Stogie Guys Free Newsletter

Subscribe today for a chance to win great cigar prizes:


Presented by:

Commentary: Check the Review’s Expiration Date

7 Feb 2013



I recently received an email offer touting a bargain price on a “94-rated” cigar. If you’ve ever purchased cigars online, you probably get similar offers emphasizing high ratings all the time.

watchCurious about this high rating on a cigar that I haven’t seen reviewed in years, I did a little digging. Turns out it received that 94 rating from Cigar Aficionado way back in 2001.

It’s also been rated more modestly three times since, and not at all since 2005. The “94” review said it was “rich and flavorful” while subsequent ratings describe “one-dimensional” and “sour” flavors. And that’s just how the description changed between 2001 and 2005.

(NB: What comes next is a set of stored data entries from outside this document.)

(* ===== verification/FramerState.v ===== *)
(** * The pipelines of the 802.15.4 framer (capsules/extra/src/ieee802154/framer.rs, mac.rs)

    The transmission and the reception state machine of [Framer], the callbacks
    that drive them, and the address filter of [AwakeMac].  Buffers have an
    identity, so that one can ask where each of them is; the radio and the
    encryption engine are not code of this layer, and what they answer is an
    argument. *)

From S2P Require Import Prelude Bytes Syscall NetStream Ieee802154 Ieee802154Theorems Framer.

(** ** State *)

(** A buffer with its identity: the reference is moved, the bytes change. *)
Record Buffer := mkBuffer { buf_id : Z; buf_bytes : list Z }.

Inductive TxPipe : Type :=
| TxIdle
| ReadyToEncrypt (i : FrameInfo) (b : Buffer)
| Encrypting (i : FrameInfo)
| ReadyToTransmit (i : FrameInfo) (b : Buffer).

Inductive RxPipe : Type :=
| RxIdle
| ReadyToDecrypt (i : FrameInfo) (b : Buffer)
| Decrypting (i : FrameInfo)
| ReadyToYield (i : FrameInfo) (b : Buffer).

(** The cells of [Framer] that the pipelines change; the clients are set. *)
Record Pipes := mkPipes {
  framer : Framer;
  tx_pipe : TxPipe;
  rx_pipe : RxPipe;
  crypt_buf : option Buffer
}.

Definition set_tx_pipe (self : Pipes) (s : TxPipe) : Pipes := mkPipes (framer self) s (rx_pipe self) (crypt_buf self).
Definition set_rx_pipe (self : Pipes) (s : RxPipe) : Pipes := mkPipes (framer self) (tx_pipe self) s (crypt_buf self).
Definition set_crypt_buf (self : Pipes) (b : option Buffer) : Pipes := mkPipes (framer self) (tx_pipe self) (rx_pipe self) b.

(** What the framer does: it hands a frame to the radio, returns a receive buffer
    to it, starts the engine (with the offsets and lengths of [crypt], the flag
    [confidential] and the flag [encrypting]), returns a buffer to the client,
    shows a frame to the client. *)
Inductive PipeEvent : Type :=
| RadioTransmit (b : Buffer) (len : Z)
| SetReceiveBuffer (b : Buffer)
| Crypt (b : Buffer) (a_off m_off m_len mic : Z) (confidential encrypting : bool)
| TxSendDone (b : Buffer) (acked : bool) (r : result unit ErrorCode)
| RxReceive (bytes : list Z) (h : Header) (offset len : Z).

(** What the other side answers in a call, if it is asked: the error of
    [mac.transmit], whether key and nonce were taken, the error of [crypt].  With
    an error it returns the buffer it was given. *)
Record Answers := mkAnswers { a_transmit : option ErrorCode; a_setup : bool; a_crypt : option ErrorCode }.

(** ** The transmission pipeline *)

Definition outgoing_frame_security (b : Buffer) (i : FrameInfo) : TxPipe :=
  match security_params i with
  | Some (level, _, _) => if bool_decide (level = LevelNone) then ReadyToTransmit i b else ReadyToEncrypt i b
  | None => ReadyToTransmit i b
  end.

Definition PipeResult : Type := result unit (ErrorCode * Buffer).

Definition step_transmit_state (a : Answers) (self : Pipes) : outcome (PipeResult * Pipes * list PipeEvent) :=
  match tx_pipe self with
  | TxIdle => Ret (Ok tt, self, [])
  | ReadyToEncrypt i b =>
      match security_params i with
      | None => Ret (Err (FAIL, b), set_tx_pipe self TxIdle, [])
      | Some (level, key, nonce) =>
          '(m_off, m_len) ← ccm_encrypt_ranges i;
          if negb (a_setup a) then Ret (Err (FAIL, b), set_tx_pipe self TxIdle, [])
          else
            match a_crypt a with
            | None =>
                Ret (Ok tt, set_tx_pipe self (Encrypting i),
                     [Crypt b PSDU_OFFSET (PSDU_OFFSET + m_off) m_len (info_mic_len i) (encryption_needed level) true])
            | Some BUSY => Ret (Ok tt, self, [])
            | Some e => Ret (Err (e, b), set_tx_pipe self TxIdle, [])
            end
      end
  | Encrypting _ => Ret (Ok tt, self, [])
  | ReadyToTransmit i b =>
      match a_transmit a with
      | Some BUSY => Ret (Ok tt, self, [])
      | None => Ret (Ok tt, set_tx_pipe self TxIdle, [RadioTransmit b (secured_length i)])
      | Some e => Ret (Err (e, b), set_tx_pipe self TxIdle, [])
      end
  end.

(** [MacDevice::transmit]. *)
Definition Framer_transmit (a : Answers) (self : Pipes) (b : Buffer) (i : FrameInfo) : outcome (PipeResult * Pipes * list PipeEvent) :=
  match tx_pipe self with
  | TxIdle => step_transmit_state a (set_tx_pipe self (outgoing_frame_security b i))
  | _ => Ret (Err (BUSY, b), self, [])
  end.

(** The buffer of a failed step goes back to the client. *)
Definition abort_to_client (r : PipeResult) : list PipeEvent :=
  match r with Ok _ => [] | Err (e, b) => [TxSendDone b false (Err e)] end.

(** [radio::TxClient::send_done]. *)
Definition Framer_send_done {Pr : Profile} (self : Pipes) (b : Buffer) (acked : bool) (r : result unit ErrorCode) : outcome (Pipes * list PipeEvent) :=
  n ← narrow_add 256 overflow_checks (data_sequence (framer self)) 1;
  let f := framer self in
  let f := mkFramer n (address_long f) (key_procedure f) (device_procedure f) in
  Ret (mkPipes f (tx_pipe self) (rx_pipe self) (crypt_buf self), [TxSendDone b acked r]).

(** [ConfigClient::config_done]. *)
Definition config_done (a : Answers) (self : Pipes) : outcome (Pipes * list PipeEvent) :=
  '(r, self, ev) ← step_transmit_state a self; Ret (self, ev ++ abort_to_client r).

(** ** The reception pipeline *)

(** [incoming_frame_security], with what it does to the radio and the client. *)
Definition incoming (self : Framer) (b : Buffer) (frame_len : Z) : outcome (RxPipe * list PipeEvent) :=
  i ← incoming_frame_security self (buf_bytes b) frame_len;
  Ret (match i with
       | Dropped => (RxIdle, [SetReceiveBuffer b])
       | Yielded h offset len => (RxIdle, [RxReceive (buf_bytes b) h offset len; SetReceiveBuffer b])
       | Secured i => (ReadyToDecrypt i b, [])
       end).

(** The copy of a frame into the buffer for the engine. *)
Definition copy_to_crypt (c b : Buffer) : outcome Buffer :=
  bytes ← copy_at (buf_bytes c) 0 (buf_bytes b); Ret (mkBuffer (buf_id c) bytes).

Definition step_receive_state (a : Answers) (self : Pipes) : outcome (Pipes * list PipeEvent) :=
  match rx_pipe self with
  | RxIdle => Ret (self, [])
  | ReadyToDecrypt i b =>
      match security_params i with
      | None => Ret (set_rx_pipe self RxIdle, [])
      | Some (level, key, nonce) =>
          '(m_off, m_len) ← ccm_encrypt_ranges i;
          if negb (a_setup a) then Ret (set_rx_pipe self RxIdle, [SetReceiveBuffer b])
          else
            match crypt_buf self with
            | None => Ret (set_rx_pipe self RxIdle, [SetReceiveBuffer b])
            | Some c =>
                c ← copy_to_crypt c b;
                match a_crypt a with
                | None =>
                    Ret (set_rx_pipe (set_crypt_buf self None) (Decrypting i),
                         [Crypt c PSDU_OFFSET (PSDU_OFFSET + m_off) m_len (info_mic_len i) (encryption_needed level) true;
                          SetReceiveBuffer b])
                | Some BUSY => Ret (set_rx_pipe (set_crypt_buf self None) (ReadyToDecrypt i c), [])
                | Some _ => Ret (set_rx_pipe (set_crypt_buf self (Some c)) RxIdle, [SetReceiveBuffer b])
                end
            end
      end
  | Decrypting _ => Ret (self, [])
  | ReadyToYield i b =>
      match get_from (buf_bytes b) PSDU_OFFSET with
      | None => Panic
      | Some psdu =>
          r ← Header_decode true psdu;
          match r with
          | Done (off, (h, _)) =>
              len ← usub (unsecured_length i) off;
              Ret (set_rx_pipe (set_crypt_buf self (Some b)) RxIdle, [RxReceive (buf_bytes b) h (PSDU_OFFSET + off) len])
          | _ => Ret (set_rx_pipe self RxIdle, [])
          end
      end
  end.

(** [radio::RxClient::receive]. *)
Definition Framer_receive (a : Answers) (self : Pipes) (b : Buffer) (frame_len : Z) (crc_valid : bool) : outcome (Pipes * list PipeEvent) :=
  if negb crc_valid then Ret (self, [SetReceiveBuffer b])
  else
    '(s, ev) ← match rx_pipe self with
               | RxIdle => incoming (framer self) b frame_len
               | other => Ret (other, [SetReceiveBuffer b])
               end;
    '(self, ev') ← step_receive_state a (set_rx_pipe self s);
    Ret (self, ev ++ ev').

(** [CCMClient::crypt_done]: whose operation it was is told from the state of the
    transmission pipeline. *)
Definition crypt_done (a : Answers) (self : Pipes) (b : Buffer) (res : result unit ErrorCode) (tag_is_valid : bool)
    : outcome (Pipes * list PipeEvent) :=
  match tx_pipe self with
  | Encrypting i =>
      '(r, self, ev) ←
        match res with
        | Err e => Ret (Err (e, b), set_tx_pipe self TxIdle, [])
        | Ok _ => step_transmit_state a (set_tx_pipe self (ReadyToTransmit i b))
        end;
      Ret (self, ev ++ abort_to_client r)
  | other =>
      let tx_waiting := match other with ReadyToEncrypt _ _ => true | _ => false end in
      '(rx_waiting, self, ev) ←
        match rx_pipe self with
        | Decrypting i =>
            let self := if (tag_is_valid : bool) then set_rx_pipe self (ReadyToYield i b)
                        else set_rx_pipe (set_crypt_buf self (Some b)) RxIdle in
            '(self, ev) ← step_receive_state a self; Ret (false, self, ev)
        | ReadyToDecrypt _ _ => Ret (true, self, [])
        | _ => Ret (false, self, [])
        end;
      if tx_waiting then
        '(r, self, ev') ← step_transmit_state a self; Ret (self, ev ++ ev' ++ abort_to_client r)
      else if (rx_waiting : bool) then '(self, ev') ← step_receive_state a self; Ret (self, ev ++ ev')
      else Ret (self, ev)
  end.

(** [AwakeMac]: whether a frame is passed to the framer or its buffer returned to
    the radio, by the destination of its header. *)
Definition AwakeMac_receive (address : Z) (address_long : list Z) (bytes : list Z) : outcome bool :=
  match get_from bytes PSDU_OFFSET with
  | None => Panic
  | Some psdu =>
      r ← Header_decode false psdu;
      Ret (match r with
           | Done (_, (h, _)) =>
               match dst_addr h with
               | Some (Short a) => a =? address
               | Some (Long l) => bool_decide (l = address_long)
               | None => false
               end
           | _ => false
           end)
  end.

I don’t mean to pick on this particular cigar (I’m not even going to mention it because I think many cigars are marketed in similar fashion), but it does raise a larger question: How much can any rating that old really tell someone trying to decide if they want throw down hard-earned cash? Even if you think the number “94” is noteworthy (personally, I’d be more interested in the description than the numerical rating) you can’t really think that it’s meaningful well over a decade later. Cigars change with time, and I don’t just mean due to years sitting quietly in the humidor.

The fact is, even with the most attentive cigar makers, blends can evolve with time. Changes in tobacco sources, quality control, palates, and just time mean that except for the band, there may only be a general resemblance between the “same” cigar rolled in 2000 and in 2012.

Much of the language and number system that cigar ratings are built on come from wine, but wine is made in (mostly) vintages and cigars overwhelmingly aren’t. Unfortunately, even box dates are still quite rare when it comes to non-Cuban cigars (but then Cuban cigars have box dates in part because most need a few years of aging before they are ready to be smoked).

That doesn’t mean cigar ratings don’t serve a purpose (we wouldn’t do them if we didn’t think they were useful), but don’t let a number be the be all and end all.

And remember: (1) Your palate is the final arbiter of whether or not you enjoy a particular cigar; (2) A review is just an evaluation of a certain cigar at a certain point in time by one particular person; and (3) A little skepticism of sales pitches never hurt anyone… especially when the pitch involves a review as old as a 7th-grader.

-Patrick S

photo credit: flickr

Drew Estate

6 Responses to “Commentary: Check the Review’s Expiration Date”

  1. Kaboom Andy Thursday, February 7, 2013 at 8:13 am #

    you are right over there, I always use the description that follow the rating to understand if it could have something that I like. I also use the rating compared over the years to understand if that brand take care of the blend following what happen on plants, weather, sun…this looks like that small gap on rating year by year means quality, huge gap means less care on global quality. This are my 2cent on it :-)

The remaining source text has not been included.